## [Work order]
After locating the line with "Record header := mkHeader" in the records below, print it and every line after it exactly.

Information Start Marker

(** * PyCPIO: the newc header codec, the entry store and the CPIOWriter

    A shallow embedding of the parts of PyCPIO that write "newc" CPIO
    archives.  [CPIOWriter] (pycpio/writer/writer.py) is translated from
    its source, and so is the command line's [main] (pycpio/main.py), over
    the calls it makes on a [PyCPIO] object whose methods are left
    abstract.  The header class and the entry collection it relies on
    ([CPIOHeader], the [CPIOEntries] collection behind [bytes(cpio_entries)],
    and the archive reader) are modelled from the specification of the
    repository: their definitions below say so in their doc comments. *)

From Stdlib Require Import ZArith Lia Bool String Ascii List Sorted.
Import ListNotations.
Open Scope Z_scope.

(** Option chaining for the decoder. *)
Notation "'let?' p ':=' a 'in' b" :=
  (match a with Some p => b | None => None end)
  (at level 200, p pattern, a at level 100, b at level 200).

(** ** Bytes *)

Definition bytes := list Byte.byte.

Fixpoint bytes_eqb (a b : bytes) : bool :=
  match a, b with
  | [], [] => true
  | x :: a', y :: b' => Byte.eqb x y && bytes_eqb a' b'
  | _, _ => false
  end.

Definition zeros (n : nat) : bytes := repeat Byte.x00 n.

(** Number of NUL bytes that bring [n] to the next multiple of 4. *)
Definition pad4 (n : nat) : nat := ((4 - n mod 4) mod 4)%nat.

(** [take n l] splits off the first [n] bytes, failing on a short input. *)
Definition take (n : nat) (l : bytes) : option (bytes * bytes) :=
  if Nat.leb n (length l) then Some (firstn n l, skipn n l) else None.

(** ** Fixed-width ASCII hexadecimal fields *)

Definition hex_digit (d : Z) : Byte.byte :=
  match d with
  | 0 => Byte.x30 | 1 => Byte.x31 | 2 => Byte.x32 | 3 => Byte.x33
  | 4 => Byte.x34 | 5 => Byte.x35 | 6 => Byte.x36 | 7 => Byte.x37
  | 8 => Byte.x38 | 9 => Byte.x39 | 10 => Byte.x41 | 11 => Byte.x42
  | 12 => Byte.x43 | 13 => Byte.x44 | 14 => Byte.x45 | _ => Byte.x46
  end.

Definition hex_val (b : Byte.byte) : option Z :=
  match b with
  | Byte.x30 => Some 0 | Byte.x31 => Some 1 | Byte.x32 => Some 2
  | Byte.x33 => Some 3 | Byte.x34 => Some 4 | Byte.x35 => Some 5
  | Byte.x36 => Some 6 | Byte.x37 => Some 7 | Byte.x38 => Some 8
  | Byte.x39 => Some 9
  | Byte.x41 | Byte.x61 => Some 10 | Byte.x42 | Byte.x62 => Some 11
  | Byte.x43 | Byte.x63 => Some 12 | Byte.x44 | Byte.x64 => Some 13
  | Byte.x45 | Byte.x65 => Some 14 | Byte.x46 | Byte.x66 => Some 15
  | _ => None
  end.

(** The [n] low hexadecimal digits of [v], most significant first. *)
Fixpoint hexn (n : nat) (v : Z) : bytes :=
  match n with
  | O => []
  | S n' => hexn n' (v / 16) ++ [hex_digit (v mod 16)]
  end.

Definition hex_step (acc : option Z) (b : Byte.byte) : option Z :=
  match acc, hex_val b with
  | Some a, Some d => Some (a * 16 + d)
  | _, _ => None
  end.

Definition parse_hex (l : bytes) : option Z := fold_left hex_step l (Some 0).

(** A numeric header field: exactly 8 hex digits, zero padded. *)
Definition hex8 (v : Z) : bytes := hexn 8 v.

(** ** HeaderRecord (newc) *)

Record header := mkHeader {
  h_ino : Z; h_mode : Z; h_uid : Z; h_gid : Z; h_nlink : Z; h_mtime : Z;
  h_filesize : Z; h_devmajor : Z; h_devminor : Z; h_rdevmajor : Z;
  h_rdevminor : Z; h_namesize : Z; h_check : Z; h_name : bytes }.

(** The magic of the newc structure, "070701". *)
Definition newc_magic : bytes := [Byte.x30; Byte.x37; Byte.x30; Byte.x37; Byte.x30; Byte.x31].

Definition header_numbers (h : header) : list Z :=
  [h_ino h; h_mode h; h_uid h; h_gid h; h_nlink h; h_mtime h; h_filesize h;
   h_devmajor h; h_devminor h; h_rdevmajor h; h_rdevminor h; h_namesize h;
   h_check h].

(** Modelled from the spec: [bytes(CPIOHeader)] (pycpio/header, not in the
    sources).  Magic, 13 fields of 8 hex digits (110 bytes), the name and its
    terminating NUL, NUL padding to the next 4-byte boundary. *)
Definition encode_header (h : header) : bytes :=
  newc_magic ++ flat_map hex8 (header_numbers h) ++ h_name h ++ [Byte.x00]
  ++ zeros (pad4 (110 + S (length (h_name h)))).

Information End Marker

## [Task solution]
Record header := mkHeader {
  h_ino : Z; h_mode : Z; h_uid : Z; h_gid : Z; h_nlink : Z; h_mtime : Z;
  h_filesize : Z; h_devmajor : Z; h_devminor : Z; h_rdevmajor : Z;
  h_rdevminor : Z; h_namesize : Z; h_check : Z; h_name : bytes }.

(** The magic of the newc structure, "070701". *)
Definition newc_magic : bytes := [Byte.x30; Byte.x37; Byte.x30; Byte.x37; Byte.x30; Byte.x31].

Definition header_numbers (h : header) : list Z :=
  [h_ino h; h_mode h; h_uid h; h_gid h; h_nlink h; h_mtime h; h_filesize h;
   h_devmajor h; h_devminor h; h_rdevmajor h; h_rdevminor h; h_namesize h;
   h_check h].

(** Modelled from the spec: [bytes(CPIOHeader)] (pycpio/header, not in the
    sources).  Magic, 13 fields of 8 hex digits (110 bytes), the name and its
    terminating NUL, NUL padding to the next 4-byte boundary. *)
Definition encode_header (h : header) : bytes :=
  newc_magic ++ flat_map hex8 (header_numbers h) ++ h_name h ++ [Byte.x00]
  ++ zeros (pad4 (110 + S (length (h_name h)))).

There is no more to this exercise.